Transcribe exactly the portion of the listing below that runs from the line containing "Definition rstrip (s" through its last line.

[[ Supplied information open ]]

(* ===== verification/PyText.v ===== *)
(** String methods of Python that read text: decimal digits of every script,
    [upper], [partition], [count], [int] and POSIX [normpath]. *)
From S2P Require Import Prelude Crypto PyStr Regex.

(** * Decimal digits *)

(** The zeros of the scripts of category Nd (Unicode 14, the database of
    CPython 3.11); each is followed by its nine other digits. *)
Definition decimal_zeros : list Z :=
  [48; 1632; 1776; 1984; 2406; 2534; 2662; 2790; 2918; 3046; 3174; 3302; 3430; 3558; 3664; 3792; 3872; 4160; 4240; 6112;
   6160; 6470; 6608; 6784; 6800; 6992; 7088; 7232; 7248; 42528; 43216; 43264; 43472; 43504; 43600; 44016; 65296; 66720;
   68912; 69734; 69872; 69942; 70096; 70384; 70736; 70864; 71248; 71360; 71472; 71904; 72016; 72784; 73040; 73120; 92768;
   92864; 93008; 120782; 120792; 120802; 120812; 120822; 123200; 123632; 125264; 130032].

(** [unicodedata.decimal(c)] *)
Definition decimal (c : Z) : option Z :=
  match List.find (fun z => (z <=? c) && (c <=? z + 9)) decimal_zeros with
  | Some z => Some (c - z)
  | None => None
  end.

Definition isdecimal (s : pystr) : bool :=
  negb (bool_decide (s = [])) && forallb (fun c => bool_decide (is_Some (decimal c))) s.

(** [int(s)] of a string of decimals: CPython refuses more than 4300 digits. *)
Definition int_value (s : pystr) : Z := fold_left (fun a c => 10 * a + default 0 (decimal c)) s 0.
Definition py_int (s : pystr) : result Z :=
  if 4300 <? zlen s then Err "ValueError" else Ok (int_value s).

(** * [upper] *)

(** The characters whose upper case has an ASCII letter; a character whose upper
    case has none is kept, which no comparison with ASCII text distinguishes. *)
Definition upper_char (c : Z) : pystr :=
  if (97 <=? c) && (c <=? 122) then [c - 32]
  else match List.find (fun kv => kv.1 =? c)
         [(223, [83; 83]); (305, [73]); (329, [700; 78]); (383, [83]); (496, [74; 780]); (7830, [72; 817]);
          (7831, [84; 776]); (7832, [87; 778]); (7833, [89; 778]); (7834, [65; 702]); (64256, [70; 70]); (64257, [70; 73]);
          (64258, [70; 76]); (64259, [70; 70; 73]); (64260, [70; 70; 76]); (64261, [83; 84]); (64262, [83; 84])] with
       | Some kv => kv.2
       | None => [c]
       end.
Definition upper (s : pystr) : pystr := flat_map upper_char s.

(** * [partition] and [count] on one character *)

(** [s.partition(c)]: the text before, whether the separator is there, the text after. *)
Fixpoint partition (c : Z) (s : pystr) : pystr * bool * pystr :=
  match s with
  | [] => ([], false, [])
  | x :: s =>
      if x =? c then ([], true, s)
      else let ' (a, found, b) := partition c s in (x :: a, found, b)
  end.

Definition count (c : Z) (s : pystr) : Z := zlen (List.filter (Z.eqb c) s).

(** * [posixpath.normpath] *)

Definition dotdot : pystr := [46; 46].

(** The components kept by the loop, in reverse. *)
Definition norm_step (rooted : bool) (kept : list pystr) (comp : pystr) : list pystr :=
  if bool_decide (comp = []) || bool_decide (comp = [46]) then kept
  else if negb (bool_decide (comp = dotdot)) || (negb rooted && bool_decide (kept = [])) ||
          bool_decide (head kept = Some dotdot)
       then comp :: kept
       else match kept with [] => [] | _ :: kept => kept end.

Definition initial_slashes (path : pystr) : nat :=
  if startswith [47; 47] path && negb (startswith [47; 47; 47] path) then 2
  else if startswith [47] path then 1 else 0.

Definition normpath (path : pystr) : pystr :=
  if bool_decide (path = []) then [46]
  else
    let slashes := initial_slashes path in
    let comps := rev (fold_left (norm_step (negb (slashes =? 0)%nat)) (split 47 path) []) in
    let norm := replicate slashes 47 ++ join [47] comps in
    if bool_decide (norm = []) then [46] else norm.

(** * Facts *)

Lemma partition_found c s a b : partition c s = (a, true, b) <-> s = a ++ c :: b /\ c ∉ a.
Proof.
  revert a b; induction s as [|x s IH]; intros a b; cbn [partition].
  - split; [done|]. intros [E _]. by destruct a.
  - destruct (Z.eqb_spec x c) as [->|Hx].
    + split.
      * intros E. simplify_eq. split; [done|apply not_elem_of_nil].
      * intros [E Hn]. destruct a as [|y a]; cbn [app] in E; simplify_eq; [done|]. exfalso. apply Hn. by left.
    + destruct (partition c s) as [[a' f] b'] eqn:Ep. split.
      * intros E. simplify_eq. destruct (proj1 (IH a' b) eq_refl) as [-> Hn]. split; [done|].
        rewrite not_elem_of_cons. auto.
      * intros [E Hn]. destruct a as [|y a]; cbn [app] in E; simplify_eq. rewrite not_elem_of_cons in Hn.
        assert ((a', f, b') = (a, true, b)) as E by (apply IH; by destruct Hn). by simplify_eq.
Qed.

Lemma partition_missing c s : c ∉ s -> partition c s = (s, false, []).
Proof.
  induction s as [|x s IH]; [done|]. rewrite not_elem_of_cons. intros [Hx Hn]. cbn [partition].
  destruct (Z.eqb_spec x c); [congruence|]. by rewrite IH.
Qed.

Lemma decimal_digit c : is_digit c = true -> decimal c = Some (c - 48).
Proof.
  unfold is_digit. intros H. bool_norm. unfold decimal. cbn [decimal_zeros List.find].
  by rewrite (proj2 (andb_true_iff (48 <=? c) _)) by (rewrite !Z.leb_le; lia).
Qed.

Lemma int_value_digits s : Forall (fun c => is_digit c = true) s -> int_value s = digits_value s.
Proof.
  intros H. unfold int_value, digits_value.
  enough (forall a, fold_left (fun a c => 10 * a + default 0 (decimal c)) s a = fold_left (fun a c => 10 * a + (c - 48)) s a) as E by apply E.
  induction H as [|c s Hc _ IH]; intros a; [done|]. cbn [fold_left]. by rewrite (decimal_digit c) by done.
Qed.

Lemma isdecimal_digits s : s <> [] -> Forall (fun c => is_digit c = true) s -> isdecimal s = true.
Proof.
  intros Hs Hf. unfold isdecimal. rewrite bool_decide_eq_false_2 by done. apply forallb_forall. intros c Hc.
  apply bool_decide_eq_true. rewrite Forall_forall in Hf. rewrite decimal_digit by by apply Hf, list_elem_of_In. by eexists.
Qed.

Lemma isdecimal_str n : 0 <= n -> isdecimal (str_of_int n) = true.
Proof.
  intros Hn. rewrite str_of_int_nonneg by done. apply isdecimal_digits; [by apply digits_nonempty|by apply digits_digits].
Qed.

Lemma int_value_str n : 0 <= n -> int_value (str_of_int n) = n.
Proof.
  intros Hn. rewrite str_of_int_nonneg by done. rewrite int_value_digits by by apply digits_digits. by apply digits_value_digits.
Qed.

(** ** Normal paths *)

Definition plain_component (c : pystr) : Prop := c <> [] /\ c <> [46] /\ c <> dotdot /\ 47 ∉ c.

(** An absolute path is normal when it is the root or its components are names. *)
Definition normal_path (p : pystr) : Prop := exists comps, Forall plain_component comps /\ p = 47 :: join [47] comps.

Lemma norm_fold_rooted l : Forall (fun w => 47 ∉ w) l -> forall kept, Forall plain_component kept ->
  Forall plain_component (fold_left (norm_step true) l kept).
Proof.
  induction 1 as [|w l Hw _ IH]; intros kept Hk; cbn [fold_left]; [done|]. apply IH. unfold norm_step.
  destruct (bool_decide (w = []) || _) eqn:E1; [done|]. apply orb_false_iff in E1 as [E1 E2]. bool_norm. cbn [negb andb].
  destruct (_ || _) eqn:E3; [|destruct Hk; [constructor|done]].
  apply orb_true_iff in E3 as [E3|E3].
  - apply orb_true_iff in E3 as [E3|E3]; [|done]. bool_norm. by constructor.
  - bool_norm. destruct Hk as [|k kept (? & ? & Hk & ?) ?]; [done|]. cbn [head] in E3. congruence.
Qed.

Lemma norm_fold_plain l : Forall plain_component l -> forall kept, fold_left (norm_step true) l kept = rev l ++ kept.
Proof.
  induction 1 as [|w l (H1 & H2 & H3 & H4) _ IH]; intros kept; [done|]. cbn [fold_left rev]. rewrite <- app_assoc.
  unfold norm_step at 2. rewrite !bool_decide_eq_false_2 by done. cbn [orb negb]. apply IH.
Qed.

Lemma normpath_one s : startswith [47] s = true -> startswith [47; 47] (normpath s) = false -> normal_path (normpath s).
Proof.
  intros Hs. unfold normpath. destruct (bool_decide (s = [])) eqn:E; [bool_norm; by subst s|].
  unfold initial_slashes. rewrite Hs. destruct (startswith [47; 47] s && _).
  - cbn [replicate app Nat.eqb negb]. rewrite bool_decide_eq_false_2 by done. cbn [startswith]. done.
  - cbn [replicate app Nat.eqb negb]. rewrite bool_decide_eq_false_2 by done. intros _. eexists. split; [|reflexivity].
    apply Forall_rev, norm_fold_rooted; [apply split_free_parts|constructor].
Qed.

Lemma normpath_normal p : normal_path p -> normpath p = p /\ startswith [47] p = true /\ startswith [47; 47] p = false.
Proof.
  intros (comps & Hc & ->).
  assert (startswith [47; 47] (47 :: join [47] comps) = false) as H2.
  { cbn [startswith]. rewrite Z.eqb_refl. cbn [andb]. destruct Hc as [|w l (Hw & _ & _ & Hn) _]; [done|].
    destruct w as [|x w]; [done|]. rewrite not_elem_of_cons in Hn. destruct Hn as [Hn _].
    destruct l; cbn [join app startswith]; by destruct (Z.eqb_spec 47 x). }
  split; [|done]. unfold normpath. rewrite bool_decide_eq_false_2 by done. unfold initial_slashes. rewrite H2. cbn [andb].
  change (startswith [47] (47 :: join [47] comps)) with true. cbn [Nat.eqb negb replicate app].
  change (47 :: join [47] comps) with ([] ++ 47 :: join [47] comps). rewrite split_app by apply not_elem_of_nil.
  cbn [fold_left]. change (norm_step true [] []) with (@nil pystr). cbn [app].
  destruct (decide (comps = [])) as [->|Hne]; [done|].
  rewrite split_join; [|done|eapply Forall_impl; [exact Hc|]; by intros w (? & ? & ? & ?)].
  rewrite norm_fold_plain by done. rewrite app_nil_r, rev_involutive. by rewrite bool_decide_eq_false_2.
Qed.

(** ** Substrings *)

Lemma contains_spec needle hay : contains needle hay = true <-> exists a b, hay = a ++ needle ++ b.
Proof.
  induction hay as [|x hay IH].
  - cbn [contains]. rewrite orb_true_iff, startswith_spec. split.
    + intros [[t E]|?]; [|done]. by exists [], t.
    + intros (a & b & E). left. destruct a; [by exists b|done].
  - cbn [contains]. rewrite orb_true_iff, startswith_spec, IH. split.
    + intros [[t E]|(a & b & ->)]; [by exists [], t|by exists (x :: a), b].
    + intros ([|y a] & b & E); [left; by exists b|]. right. cbn [app] in E. exists a, b. congruence.
Qed.

Lemma split_ne c s : split c s <> [].
Proof. destruct s as [|x s]; cbn [split]; [done|]. destruct (_ =? _); [done|]. by destruct (split c s). Qed.

Lemma split_app_gen c a s : split c (a ++ c :: s) = split c a ++ split c s.
Proof.
  induction a as [|x a IH]; cbn [app split]; [by rewrite Z.eqb_refl|]. destruct (x =? c); [by rewrite IH|].
  rewrite IH. destruct (split c a) as [|w ws] eqn:E; [by apply split_ne in E|done].
Qed.

Lemma normal_path_no_dslash p : normal_path p -> contains [47; 47] p = false.
Proof.
  intros (comps & Hc & ->). destruct (contains _ _) eqn:E; [|done]. exfalso.
  apply contains_spec in E as (a & b & E). apply (f_equal (split 47)) in E.
  change (47 :: join [47] comps) with ([] ++ 47 :: join [47] comps) in E. rewrite split_app in E by apply not_elem_of_nil.
  change (a ++ [47; 47] ++ b) with (a ++ 47 :: [] ++ 47 :: b) in E. rewrite split_app_gen in E.
  rewrite split_app in E by apply not_elem_of_nil.
  destruct (decide (comps = [])) as [->|Hne].
  - cbn [join] in E. change (split 47 []) with [@nil Z] in E. apply (f_equal length) in E. rewrite length_app in E. cbn [length] in E.
    destruct (split 47 a) eqn:Ea; [by apply split_ne in Ea|]. destruct (split 47 b) eqn:Eb; [by apply split_ne in Eb|].
    cbn [length] in E. lia.
  - rewrite split_join in E; [|done|eapply Forall_impl; [exact Hc|]; by intros w (? & ? & ? & ?)].
    destruct (split 47 a) as [|w ws] eqn:Ea; [by apply split_ne in Ea|]. cbn [app] in E.
    assert (comps = ws ++ [] :: split 47 b) as -> by congruence. rewrite Forall_app, Forall_cons in Hc.
    destruct Hc as (_ & (Hx & _) & _). by apply Hx.
Qed.

(** * White space *)

(** [str.isspace] of one character; [str.lstrip], [str.rstrip], [str.strip] *)
Definition is_space (c : Z) : bool :=
  in_cls [(9, 13); (28, 32); (133, 133); (160, 160); (5760, 5760); (8192, 8202); (8232, 8233); (8239, 8239); (8287, 8287); (12288, 12288)] c.
Fixpoint lstrip (s : pystr) : pystr := match s with c :: r => if is_space c then lstrip r else s | [] => [] end.
Definition rstrip (s : pystr) : pystr := rev (lstrip (rev s)).
Definition strip (s : pystr) : pystr := rev (lstrip (rev (lstrip s))).

(** [s.lstrip(chars)] and [s.rstrip(chars)] *)
Fixpoint lstrip_of (chars : pystr) (s : pystr) : pystr :=
  match s with c :: r => if bool_decide (c ∈ chars) then lstrip_of chars r else s | [] => [] end.
Definition rstrip_of (chars s : pystr) : pystr := rev (lstrip_of chars (rev s)).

[[ Supplied information closed ]]

--- Answer space ---
Definition rstrip (s : pystr) : pystr := rev (lstrip (rev s)).
Definition strip (s : pystr) : pystr := rev (lstrip (rev (lstrip s))).

(** [s.lstrip(chars)] and [s.rstrip(chars)] *)
Fixpoint lstrip_of (chars : pystr) (s : pystr) : pystr :=
  match s with c :: r => if bool_decide (c ∈ chars) then lstrip_of chars r else s | [] => [] end.
Definition rstrip_of (chars s : pystr) : pystr := rev (lstrip_of chars (rev s)).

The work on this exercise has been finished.